A common approach to understanding a fluid-dynamical system is that of a low-order model: a mathematically rigorous simplification of the governing equations (typically an asymptotic reduction of the Navier-Stokes equations) to a system of PDEs that are more analytically tractable. This usually relies on the identification of some disparity in length scales within the problem, such as the “aspect ratio” of a wave’s length to its height, to allow analytic simplification of the governing equations.

 

In non-planar situations, the curvature of the underlying substrate complicates the situation by incorporation of two additional length scales: the radii of curvature. In such situations, modelling has typically relied on some potentially prohibitive symmetry assumption, or the assumption that the substrate shape is slowly varying. We have shown in recent years that a combination of a novel set of scalings, together with the application of the method of weighted residuals, can relax these assumptions to accurately model situations where the fluid thickness is in excess of the radius of curvature.

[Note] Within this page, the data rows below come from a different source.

(** Completions only. *)
Inductive completes : nat -> server -> server -> Prop :=
| CompletesO sv : completes 0 sv sv
| CompletesS n sv evs sv' sv'' : complete sv evs sv' -> completes n sv' sv'' -> completes (S n) sv sv''.

Hypothesis new_ptr_fresh : forall h, h !! new_ptr h = None.

Lemma complete_ok sv evs sv' free :
  jobs_ok (sv_jobs sv) free [] (sv_pend sv) -> complete sv evs sv' ->
  exists free', jobs_ok (sv_jobs sv') free' [] (sv_pend sv') /\
    finished evs ++ waiting (heap (sv_jobs sv')) (sv_pend sv') ≡ₚ waiting (heap (sv_jobs sv)) (sv_pend sv).
Proof using new_ptr_fresh.
  intros Hok Hc. destruct Hc as [p aio_rv reply copy_rv s l1 l2 evs s' Hr He].
  destruct (rest_job_cb_ok nng_strerror nng_ctx_id new_ptr new_ptr_fresh p aio_rv reply copy_rv s free l1 l2 Hok Hr)
    as (evs' & s'' & free' & He' & Hok' & Hp).
  rewrite He in He'. injection He' as <- <-. by exists free'.
Qed.
(* ===== verification/RestRules.v ===== *)
(** * rest_api.c: the rules of the rule engine over HTTP

    The bodies that SUPP_RULE_ENGINE adds to [post_rules], [put_rules],
    [delete_rules] and [get_rules].  Parsing the SQL of a rule, its identifier
    and the connections are nanolib's.  What [rule_free] releases of a rule, and
    strings that two rules share after one was copied, are not looked at. *)

From Stdlib Require Import ZArith Lia.
From stdpp Require Import base numbers list option strings.
From S2P Require Import Prelude Mqtt Cstring RestHttp Cjson RuleEngine.

Local Open Scope Z_scope.
Local Open Scope nano_scope.

(** ** Rules in memory *)

Record repub_t := Repub {
  rb_topic : option bytes;
  rb_address : option bytes;
  rb_proto_ver : Z;
  rb_keepalive : Z;
  rb_clientid : option bytes;
  rb_username : option bytes;
  rb_password : option bytes;
  rb_clean_start : bool;
  rb_sock : option Z
}.

Record rule_mysql := RuleMysql {
  my_table : option bytes;
  my_username : option bytes;
  my_password : option bytes;
  my_host : option bytes
}.

(** A rule of [cr->rules].  [repub] and [mysql] are pointers into the stores of
    such objects, as two rules may share one; [rr_sql] holds what
    [rule_sql_parse] read: topic, conditions and selected parts. *)
Record rest_rule (J : Type) := RestRule {
  rr_rule_id : Z;
  rr_raw_sql : option bytes;
  rr_enabled : bool;
  rr_forword_type : rule_forword;
  rr_repub : option nat;
  rr_sqlite_table : option bytes;
  rr_mysql : option nat;
  rr_sql : rule J
}.
Arguments RestRule {J}.
Arguments rr_rule_id {J}. Arguments rr_raw_sql {J}. Arguments rr_enabled {J}. Arguments rr_forword_type {J}.
Arguments rr_repub {J}. Arguments rr_sqlite_table {J}. Arguments rr_mysql {J}. Arguments rr_sql {J}.

(** What is released, closed and opened, in order. *)
Inductive rule_call (J : Type) :=
| CRuleFree (r : rest_rule J)
| CRepubFree (r : repub_t)
| CMysqlFree (m : rule_mysql)
| CNanoClient (repub : nat)
| CClose (sock : Z)
| CSqlite
| CMysql.
Arguments CRuleFree {J}. Arguments CRepubFree {J}. Arguments CMysqlFree {J}. Arguments CNanoClient {J}.
Arguments CClose {J}. Arguments CSqlite {J}. Arguments CMysql {J}.

(** [conf_rule] with the objects its rules point to, how many identifiers were
    given out, and the calls so far. *)
Record rules_state (J : Type) := RulesState {
  rl_option : rule_opts;
  rl_rules : list (rest_rule J);
  rl_repubs : list repub_t;
  rl_mysqls : list rule_mysql;
  rl_ids : nat;
  rl_calls : list (rule_call J)
}.
Arguments RulesState {J}.
Arguments rl_option {J}. Arguments rl_rules {J}. Arguments rl_repubs {J}. Arguments rl_mysqls {J}.
Arguments rl_ids {J}. Arguments rl_calls {J}.

Section Setters.
Context {J : Type}.
Implicit Types (r : rest_rule J) (st : rules_state J).
(* ===== verification/RuleBroker.v ===== *)
(** * Rules from the HTTP API to the messages of the broker

    The rules the API keeps are what [rule_engine_insert_sql] runs over in
    state SEND of a work item: [rule_eng] of the global configuration is shared
    by both.  Here the two are put together. *)

From Stdlib Require Import ZArith Lia.
From stdpp Require Import base numbers list option strings gmap.
From S2P Require Import Prelude Mqtt Cstring Nng NngModel SubHandler PubHandler Conf Webhook Broker RestHttp Cjson RuleEngine RestApi RestRules.

Local Open Scope Z_scope.
Local Open Scope nano_scope.

Lemma mapM_snoc {A B} (f : A -> option B) l x k y :
  mapM f l = Some k -> f x = Some y -> mapM f (l ++ [x]) = Some (k ++ [y]).
Proof. rewrite !mapM_Some. intros Hl Hx. apply Forall2_app; [done|]. by constructor. Qed.

Section Glue.
Context {J : Type} `{HJ : Cjson J}.

(** A rule as the engine reads it.  Of an enabled rule it follows the pointers:
    [None] when there is nothing to follow. *)
Definition engine_rule (st : rules_state J) (r : rest_rule J) : option (rule J) :=
  let s := rr_sql r in
  let mk cid topic table :=
    Some (Rule (rr_enabled r) (ru_topic s) (ru_filter s) (ru_cmp_type s) (ru_flag s) (ru_as s) (ru_payload s)
            (rr_forword_type r) cid topic table (ru_key s)) in
  if negb (rr_enabled r) then mk None [] []
  else
    match rr_forword_type r with
    | RULE_FORWORD_REPUB =>
        k ← rr_repub r; b ← rl_repubs st !! k; topic ← rb_topic b; mk (rb_clientid b) topic []
    | RULE_FORWORD_SQLITE => table ← rr_sqlite_table r; mk None [] table
    | RULE_FORWORD_MYSOL => 
        k ← rr_mysql r; m ← rl_mysqls st !! k; table ← my_table m; mk None [] table
    | RULE_FORWORD_FDB => mk None [] []
    end.

(** What the API and the broker share: the rules, and the variables of the
    engine with its connection to SQLite. *)
Local Notation shared := (rules_state J * engine_flags)%type.

Definition rules_on (s : shared) : bool :=
  let o := rl_option s.1 in opt_rpb o || opt_sdb o || opt_mdb o.

Variable cJSON_Compare : J -> J -> bool.
Variable topic_filter : bytes -> option bytes -> bool.
Variable fields : list rule_field.
Variable print_item : J -> bytes.
Variable print_obj : list (bytes * jmember J) -> bytes.
Variables sqlite_ok mysql_ok : bytes -> bool.

Local Notation run o := (rule_engine_insert_sql cJSON_Compare topic_filter fields print_item print_obj sqlite_ok mysql_ok o).

(** Without a packet nothing may be enabled; what the engine keeps of a message
    stays in the rules. *)
Definition shared_engine (inp : option rule_input) (s : shared) : exec (list rule_ev * shared * option Z) :=
  match inp, mapM (engine_rule s.1) (rl_rules s.1) with
  | None, _ => if existsb rr_enabled (rl_rules s.1) then UB else Ret ([], s, Some 0)
  | Some inp, None => UB
  | Some inp, Some l =>
      let* r := run (rl_option s.1) inp l s.2 in
      let '(evs, l', fl, rv) := r in
      Ret (evs, (with_rules s.1 (zip_with with_sql (rl_rules s.1) l'), fl), rv)
  end.

(** [sqlite_open]: the connection after [nanomq_client_sqlite], given the one
    before. *)
Variable sqlite_open : sqlite_conn -> sqlite_conn.
Variable strcaseeq : bytes -> bytes -> bool.
Variable print : jval -> bytes.
Variable valueint : J -> Z.
Variable rule_sql_parse : option bytes -> option (rest_rule J).
Variable rule_generate_rule_id : nat -> Z.
Variable repub_init : repub_t.
Variable mysql_init : rule_mysql.
Variable rule_mysql_check : rule_mysql -> bool.
Variable nano_client : repub_t -> repub_t.
Variable nanomq_client_mysql : list (rest_rule J) -> Z.
Variable erased : rest_rule J -> rest_rule J.

Definition connect_sqlite (calls : list (rule_call J)) (fl : engine_flags) : engine_flags :=
  EngineFlags (fl_first fl) (fl_first_mysql fl)
    (foldl (fun b c => match c with CSqlite => sqlite_open b | _ => b end) (fl_sdb fl) calls).

(** A handler of the API on what is shared. *)
Definition on_shared (h : rules_state J -> exec (http_msg * rules_state J)) (s : shared) : exec (http_msg * shared) :=
  let* r := h s.1 in
  Ret (r.1, (r.2, connect_sqlite (drop (length (rl_calls s.1)) (rl_calls r.2)) s.2)).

 We discuss briefly the methodology used, before examining its application to a variety of different physical situations. By comparison with Direct Numerical Simulations (DNS), we show that good accuracy can be maintained even for thick films at moderate levels of inertia. We show that the rapid speed of computation can allow for the full exploration of parameter space in seconds or minutes, rather than the weeks or months as required for DNS. We also show that, at least for the Moffatt Problem discussed in detail herein, the resultant equations are analytically tractable, allowing for a detailed understanding of the phenomena at play.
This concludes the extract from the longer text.